The first year’s class of 50 has since dwindled to full-rides being offered to 25 students each year, said Uhlenkamp. The number has decreased as the state made budget cuts that hit state universities, he said.
While the program has been successful in targeting ambitious students, the university is concerned that the program’s full-ride package including food, books, room and board (valued at around $70,000) is limited to the small cohort of 25 students.
“We hope to accommodate more people—we’re hoping to spread it around,” said Uhlenkamp.
Those who have already received the scholarship and are currently in school, including the class of President’s Scholars entering CSULB this year, will retain the full benefits promised to them. Uhlenkamp said the first year any potential changes would occur would be next year, with 2016’s class of entering freshmen.

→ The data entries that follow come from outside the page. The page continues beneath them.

Lemma reach_listed n start depth js L : depth < 0 -> reach listDir n (start, depth) = Some js -> NoDup (map fst js) ->
  (forall d, d ∈ map fst js -> listDir d = inr (L d) /\ sort_entries (L d) = L d /\ NoDup (map Remote (L d)) /\
     Forall (fun e => parentDir (Remote e) = d /\ Remote e <> "") (L d)) ->
  listed_tree L (map fst js) start.
Proof.
  intros Hd Hr Hn HL. destruct (reach_closed _ _ _ Hr) as [Hin Hall]. split_and!; [done|by apply list_elem_of_fmap; exists (start, depth)| | | |].
  - intros d Hd'. by apply HL.
  - intros d (j & -> & Hj)%list_elem_of_fmap. destruct (Hall j Hj) as [[->|(p & Hp & Hc)] _]; [by left|]. right. exists (fst p).
    assert (fst p ∈ map fst js) as Hp' by (by apply list_elem_of_fmap; exists p). split; [done|]. eapply children_names; [by apply HL|done].
  - intros p d (j & -> & Hj)%list_elem_of_fmap Hdn. destruct (Hall j Hj) as [_ Hdown]. apply list_elem_of_fmap. exists (d, snd j - 1). split; [done|].
    apply Hdown. eapply names_children; [apply HL; by apply list_elem_of_fmap; exists j| |done]. by eapply reach_depth.
  - intros E0. destruct n as [|n]; [done|]. cbn [reach] in Hr. unfold children in Hr. cbn [fst snd] in Hr.
    destruct (HL start) as [Hs _]; [by apply list_elem_of_fmap; exists (start, depth)|]. rewrite Hs, E0 in Hr. cbn [dir_names omap list_omap map] in Hr.
    destruct (depth =? 0); cbn in Hr; by injection Hr as <-.
Qed.
End reach.

(** The tree of [walkNDirTree]. *)
Lemma walkNDirTree_full {E} (listDir : string -> E + list DirEntry) n path maxLevel js L :
  reach listDir n (path, maxLevel - 1) = Some js -> (forall d, d ∈ map fst js -> listDir d = inr (L d)) ->
  forall r, walkNDirTree listDir false path maxLevel r <-> r = inr (full_tree L (map fst js)).
Proof.
  intros Hr HL. assert (forall job (s : DirTree), job ∈ js -> snd (call_fn (E := E) tree_fn listDir job s) = None) as Hfn.
  { intros job s Hj. unfold call_fn. by rewrite (HL (fst job)) by (by apply list_elem_of_fmap; exists job). }
  assert (forall w, rtc (walk_step tree_fn listDir false) (walk_init path maxLevel ∅) w -> jobs w = [] -> err w = None /\ st w = full_tree L (map fst js)) as Hfin.
  { intros w [k Hk]%rtc_nsteps Hj. destruct (pool_run tree_fn listDir ∅ js Hfn n k path maxLevel w Hr Hk) as [Hinv _].
    destruct (pool_length _ _ _ _ _ _ Hinv) as [_ Hv]. specialize (Hv Hj). destruct Hinv as (Hst & _ & He & _). split; [done|]. rewrite Hst.
    rewrite (run_tree listDir L); [|intros job Hin; apply HL; rewrite <- Hv; by apply list_elem_of_fmap; exists job].
    apply map_eq. intros k'. rewrite !full_tree_lookup. apply decide_ext. by rewrite Hv. }
  intros r. split.
  - intros (dirs & er & (w & Hw & Hj & <- & <-) & ->). by destruct (Hfin w Hw Hj) as [-> ->].
  - intros ->. destruct (pool_ends tree_fn listDir ∅ js Hfn (path, maxLevel - 1) (walk_init path maxLevel ∅)) as (w & Hw & Hj & _); [by eapply pool_start|].
    destruct (Hfin w Hw Hj) as [He Hst]. exists (full_tree L (map fst js)), None. split; [|done]. by exists w.
Qed.


(** ** Theory: directories that are made up *)

Lemma inside_trans a b c : inside a b -> inside b c -> inside a c.
Proof.
  intros (ps & qs & Hps & Hqs & Hne & -> & ->) (ps' & qs' & Hps' & Hqs' & Hne' & E & ->).
  apply join_inj in E; [|by apply Forall_app|done]. subst ps'. exists ps, (qs ++ qs'). rewrite (assoc_L app). split_and!; [done|by apply Forall_app|by destruct qs|done|done].
Qed.

Section dir_map.
Context (root : string).

Abbreviation dmap := (gmap string bool).

(** A path, and the directories above it, up to the root. *)
Definition chain (dir k : string) : Prop := inside root k /\ (k = dir \/ inside k dir).

Definition closed_at (m : dmap) (k : string) : Prop := is_Some (m !! k) -> forall a, inside root a -> inside a k -> is_Some (m !! a).

Lemma chain_snoc parts p k : Forall good parts -> good p ->
  chain (join_with "/" (parts ++ [p])) k <-> inside root k /\ k = join_with "/" (parts ++ [p]) \/ chain (join_with "/" parts) k.
Proof. intros Hg Hp. unfold chain. rewrite inside_snoc by done. naive_solver. Qed.

Lemma dm_add_spec parts : forall fuel sent m, Forall good parts -> (length parts < fuel)%nat ->
  join_with "/" parts = root \/ inside root (join_with "/" parts) -> (forall k, chain (join_with "/" parts) k -> closed_at m k) ->
  let dir := join_with "/" parts in let m' := dm_add fuel root dir sent m in
  (forall k, is_Some (m' !! k) <-> is_Some (m !! k) \/ chain dir k) /\
  (forall k, m' !! k = Some true <-> m !! k = Some true \/ (k = dir /\ sent = true /\ inside root dir)).
Proof.
  induction parts as [|p parts IH] using rev_ind; intros fuel sent m Hg Hf Hr Hc dir m'.
  - assert (m' = m) as ->.
    { unfold m'. destruct fuel; [done|]. cbn [dm_add]. change (str_eqb dir "") with true. by rewrite orb_true_r. }
    split; intros k; (split; [by left|]); (intros [?|Hk]; [done|]).
    + destruct Hk as [Hk [->|Hk']]; by apply inside_root in Hk || by apply inside_root in Hk'.
    + destruct Hk as (_ & _ & Hk). by apply inside_root in Hk.
  - apply Forall_app in Hg as [Hg [Hp _]%Forall_cons]. rewrite length_app in Hf. cbn [length] in Hf. destruct fuel as [|fuel]; [lia|].
    set (parent := join_with "/" parts) in *. assert (parentDir dir = parent) as Hparent by (by apply parentDir_join).
    assert (forall k, chain dir k <-> inside root k /\ k = dir \/ chain parent k) as Hchain by (intros k; by apply chain_snoc).
    unfold m'. cbn [dm_add]. destruct (str_eqb dir root) eqn:Eroot.
    { apply str_eqb_eq in Eroot. cbn [orb]. split; intros k; (split; [by left|]); (intros [?|Hk]; [done|]).
      - exfalso. destruct Hk as [Hk [->|Hk']]; [rewrite Eroot in Hk; by apply inside_irrefl in Hk|]. rewrite Eroot in Hk'. eapply inside_irrefl, inside_trans; [exact Hk|exact Hk'].
      - destruct Hk as (_ & _ & Hk). rewrite Eroot in Hk. by apply inside_irrefl in Hk. }
    apply str_eqb_neq in Eroot. assert (inside root dir) as Hin by (by destruct Hr).
    assert (str_eqb dir "" = false) as -> by (apply str_eqb_neq; intros E0; unfold dir in E0; apply join_good_nonempty in E0; [done|apply Forall_app; split; [done|by constructor]|by destruct parts]).
    cbn [orb]. rewrite Hparent. assert (parent = root \/ inside root parent) as Hrp by (apply inside_snoc in Hin as [->|Hin]; [by left|by right|done|done]).
    assert (closed_at m dir) as Hcd by (apply Hc, Hchain; by left).
    assert (inside parent dir) as Hpd by (by apply inside_parent).
    assert (is_Some (m !! dir) -> forall k, chain dir k -> is_Some (m !! k)) as Hpresent.
    { intros Hs k [Hk [->|Hk']]; [done|]. by apply (Hcd Hs). }
    assert (forall b : bool, (m !! dir = None \/ b = true) ->
      let m2 := dm_add fuel root parent false (<[dir := b]> m) in
      (forall k, is_Some (m2 !! k) <-> is_Some (m !! k) \/ chain dir k) /\
      (forall k, m2 !! k = Some true <-> (k <> dir /\ m !! k = Some true) \/ (k = dir /\ b = true))) as Hrec.
    { intros b Hb m2. destruct (IH fuel false (<[dir := b]> m)) as [H1 H2]; [done|lia|done| |].
      - intros k Hk Hs a Ha Hak. assert (k <> dir) as Hne.
        { intros ->. destruct Hk as [_ [Hk|Hk]]; [rewrite Hk in Hpd; by apply inside_irrefl in Hpd|]. eapply inside_irrefl, inside_trans; [exact Hk|exact Hpd]. }
        rewrite lookup_insert_ne in Hs by done. assert (chain dir k) as Hk' by (apply Hchain; by right).
        pose proof (Hc k Hk' Hs a Ha Hak) as Hsa. destruct (decide (a = dir)) as [->|]; [rewrite lookup_insert_eq; by eexists|by rewrite lookup_insert_ne].
      - fold m2 in H1, H2. split; intros k; [rewrite H1, Hchain|rewrite H2].
        + destruct (decide (k = dir)) as [->|Hne]; [rewrite lookup_insert_eq; naive_solver|]. rewrite lookup_insert_ne by done. naive_solver.
        + destruct (decide (k = dir)) as [->|Hne]; [rewrite lookup_insert_eq; naive_solver|]. rewrite lookup_insert_ne by done. naive_solver. }
    destruct (m !! dir) as [[|]|] eqn:Em.
    + split; intros k; (split; [by left|]); (intros [?|Hk]; [done|]); [by apply Hpresent; [eexists|]|]. by destruct Hk as (-> & _ & _).
    + destruct sent.
      * destruct (Hrec true (or_intror eq_refl)) as [H1 H2]. split; [exact H1|]. intros k. rewrite H2. destruct (decide (k = dir)) as [->|]; naive_solver.
      * split; intros k; (split; [by left|]); (intros [?|Hk]; [done|]); [by apply Hpresent; [eexists|]|naive_solver].
    + destruct (Hrec sent (or_introl eq_refl)) as [H1 H2]. split; [exact H1|]. intros k. rewrite H2. destruct (decide (k = dir)) as [->|]; naive_solver.
Qed.

Lemma inside_last r k : inside k r -> exists parts p, Forall good parts /\ good p /\ r = join_with "/" (parts ++ [p]).
Proof.
  intros (ps & qs & Hps & Hqs & Hne & -> & ->). destruct qs as [|q qs _] using rev_ind; [done|]. apply Forall_app in Hqs as [Hqs [Hq _]%Forall_cons].
  exists (ps ++ qs), q. rewrite (assoc_L app). split_and!; [by apply Forall_app|done|done].
Qed.

Lemma dm_fuel_enough parts : Forall good parts -> (length parts < dm_fuel (join_with "/" parts))%nat.
Proof.
  intros Hg. unfold dm_fuel. destruct parts as [|p parts]; [cbn; lia|]. rewrite (split_join slash); [lia|done|by apply good_no_slash].
Qed.

(** The directories that an entry is in, and the entry itself if it is one. *)
Definition implied (e : DirEntry) (k : string) : Prop := inside root k /\ ((is_dir e = true /\ k = Remote e) \/ inside k (Remote e)).

Definition dm_wf (m : dmap) : Prop := forall k, is_Some (m !! k) -> inside root k /\ closed_at m k.

Lemma addEntries_spec es : Forall (fun e => inside root (Remote e)) es -> forall m, dm_wf m ->
  let m' := addEntries root es m in
  (forall k, is_Some (m' !! k) <-> is_Some (m !! k) \/ exists e, e ∈ es /\ implied e k) /\
  (forall k, m' !! k = Some true <-> m !! k = Some true \/ exists e, e ∈ es /\ is_dir e = true /\ Remote e = k).
Proof.
  induction 1 as [|e es He Hes IH]; intros m Hwf m'.
  - unfold m', addEntries. cbn [foldl]. split; intros k; (split; [by left|]); (intros [?|(e & He & _)]; [done|by apply not_elem_of_nil in He]).
  - destruct (inside_last _ _ He) as (parts & p & Hg & Hp & Hrem).
    assert (exists m1, m' = addEntries root es m1 /\ (forall k, is_Some (m1 !! k) <-> is_Some (m !! k) \/ implied e k) /\
      (forall k, m1 !! k = Some true <-> m !! k = Some true \/ (is_dir e = true /\ Remote e = k))) as (m1 & -> & H1 & H2).
    { assert (forall k, closed_at m k) as Hc by (intros k Hk; by apply Hwf). destruct e as [o|d]; cbn [Remote is_dir] in *; (eexists; split; [reflexivity|]).
      - assert (parentDir (oRemote o) = join_with "/" parts) as Hpar by (rewrite Hrem; by apply parentDir_join). rewrite Hpar.
        destruct (dm_add_spec parts (dm_fuel (join_with "/" parts)) false m) as [Ha Hb]; [done|by apply dm_fuel_enough| |done|].
        { rewrite Hrem in He. apply inside_snoc in He as [->|He]; [by left|by right|done|done]. }
        split; intros k; [rewrite Ha|rewrite Hb; naive_solver]. unfold implied, chain. cbn [is_dir Remote]. rewrite Hrem, inside_snoc by done. naive_solver.
      - assert (Forall good (parts ++ [p])) as Hg' by (apply Forall_app; split; [done|by constructor]). rewrite Hrem.
        destruct (dm_add_spec (parts ++ [p]) (dm_fuel (join_with "/" (parts ++ [p]))) true m) as [Ha Hb]; [done|by apply dm_fuel_enough|rewrite <- Hrem; by right|done|].
        rewrite <- Hrem in *. split; intros k; [rewrite Ha|rewrite Hb; naive_solver]. unfold implied, chain. cbn [is_dir Remote]. naive_solver. }
    destruct (IH m1) as [H3 H4].
    { intros k [Hk|Hk]%H1.
      - split; [by apply Hwf|]. intros _ a Ha Hak. apply H1. left. by apply (proj2 (Hwf k Hk) Hk).
      - split; [apply Hk|]. intros _ a Ha Hak. apply H1. right. split; [done|]. right. destruct Hk as [_ [[_ ->]|Hk]]; [done|by eapply inside_trans]. }
    split; intros k.
    + rewrite H3, H1. split; [intros [[?|?]|(x & Hx & Hk)]; [by left|right; exists e; split; [by left|done]|right; exists x; split; [by right|done]]|].
      intros [?|(x & [->|Hx]%elem_of_cons & Hk)]; [by left; left|by left; right|right; by exists x].
    + rewrite H4, H2. split; [intros [[?|?]|(x & Hx & Hk)]; [by left|right; exists e; split; [by left|done]|right; exists x; split; [by right|done]]|].
      intros [?|(x & [->|Hx]%elem_of_cons & Hk)]; [by left; left|by left; right|right; by exists x].
Qed.

Lemma unsent_elem m k : k ∈ unsent m <-> m !! k = Some false.
Proof.
  unfold unsent. rewrite sort_Stable_perm, list_elem_of_fmap. split.
  - intros ([k' b] & -> & [Hb Hin]%list_elem_of_filter). cbn [snd fst] in *. subst b. by apply elem_of_map_to_list in Hin.
  - intros Hk. exists (k, false). split; [done|]. apply list_elem_of_filter. split; [done|]. by apply elem_of_map_to_list.
Qed.

Lemma unsent_NoDup m : NoDup (unsent m).
Proof.
  unfold unsent. rewrite sort_Stable_perm. eapply sublist_NoDup; [apply (NoDup_fst_map_to_list m)|]. apply fmap_sublist, sublist_filter.
Qed.
End dir_map.
Lemma ReadFrom_loop_spec fuel rw r n : inv rw -> (length (s_sched r) + length (s_data r) < fuel)%nat ->
  exists rw' r', ReadFrom_loop pool fuel rw r n =
      (rw', r', n + zlen (s_data r), if decide (s_err r = EOF) then None else Some (s_err r)) /\
    grown rw rw' (s_data r).
Proof using Hpool.
  revert rw r n. induction fuel as [|fuel IH]; intros rw r n Hinv Hfuel; [lia|]. cbn [ReadFrom_loop].
  destruct (writePage_spec rw Hinv) as (rw1 & room & -> & Hroom & Eroom & Hne & Hg1). pose proof Hg1 as [Hinv1 _].
  pose proof (s_Read_spec r (Z.to_nat room) ltac:(lia)) as Hread.
  assert (let '(r', out, e) := s_Read r (Z.to_nat room) in e = None ->
    length (s_sched r') + length (s_data r') < length (s_sched r) + length (s_data r))%nat as Hless.
  { clear Hread. unfold s_Read. destruct r as [d er sched]. cbn [s_sched s_data s_err].
    destruct sched as [|[j lst] sched]; cbn [fst snd s_sched s_data].
    - rewrite Nat.min_id. destruct (decide (d = [])) as [->|Hd]; [by rewrite drop_nil, take_nil|].
      intros _. rewrite length_drop. destruct d; [done|]. cbn [length]. lia.
    - intros _. rewrite length_drop. cbn. lia. }
  destruct (s_Read r (Z.to_nat room)) as [[r' out] err]. destruct Hread as (Hd & He & Hl & Hcase).
  assert (grown rw1 (fill rw1 out) out) as Hg2 by (apply fill_spec; [done|done|unfold zlen; lia]).
  assert (grown rw (fill rw1 out) out) as Hg by (change out with ([] ++ out); by eapply grown_trans).
  destruct err as [e|].
  - destruct Hcase as [-> Hend]. rewrite Hend, app_nil_r in Hd. rewrite Hd.
    exists (fill rw1 out), r'. split; [|done]. by destruct (s_err r).
  - destruct (IH (fill rw1 out) r' (n + zlen out)) as (rw' & r'' & -> & Hg'); [by destruct Hg2|specialize (Hless eq_refl); lia|].
    exists rw', r''. rewrite He, Hd, zlen_app, Z.add_assoc. split; [done|]. by eapply grown_trans.
Qed.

“We know there is value in the program,” said Uhlenkamp. He said potential changes would include diverting the funds differently among 50 scholars again. “We want to make sure students are still attracted to the program; it’s not going to be a radical change.”
Since the institution of the President’s Scholars program, the applications to attend CSULB have steadily increased. This year, CSULB received more applications than any other CSU, between 80,000 to 90,000 a year, according to Uhlenkamp.
Uhlenkamp said the university will continue with internal discussions aimed at making small changes to the program, with the impact of past President’s Scholars.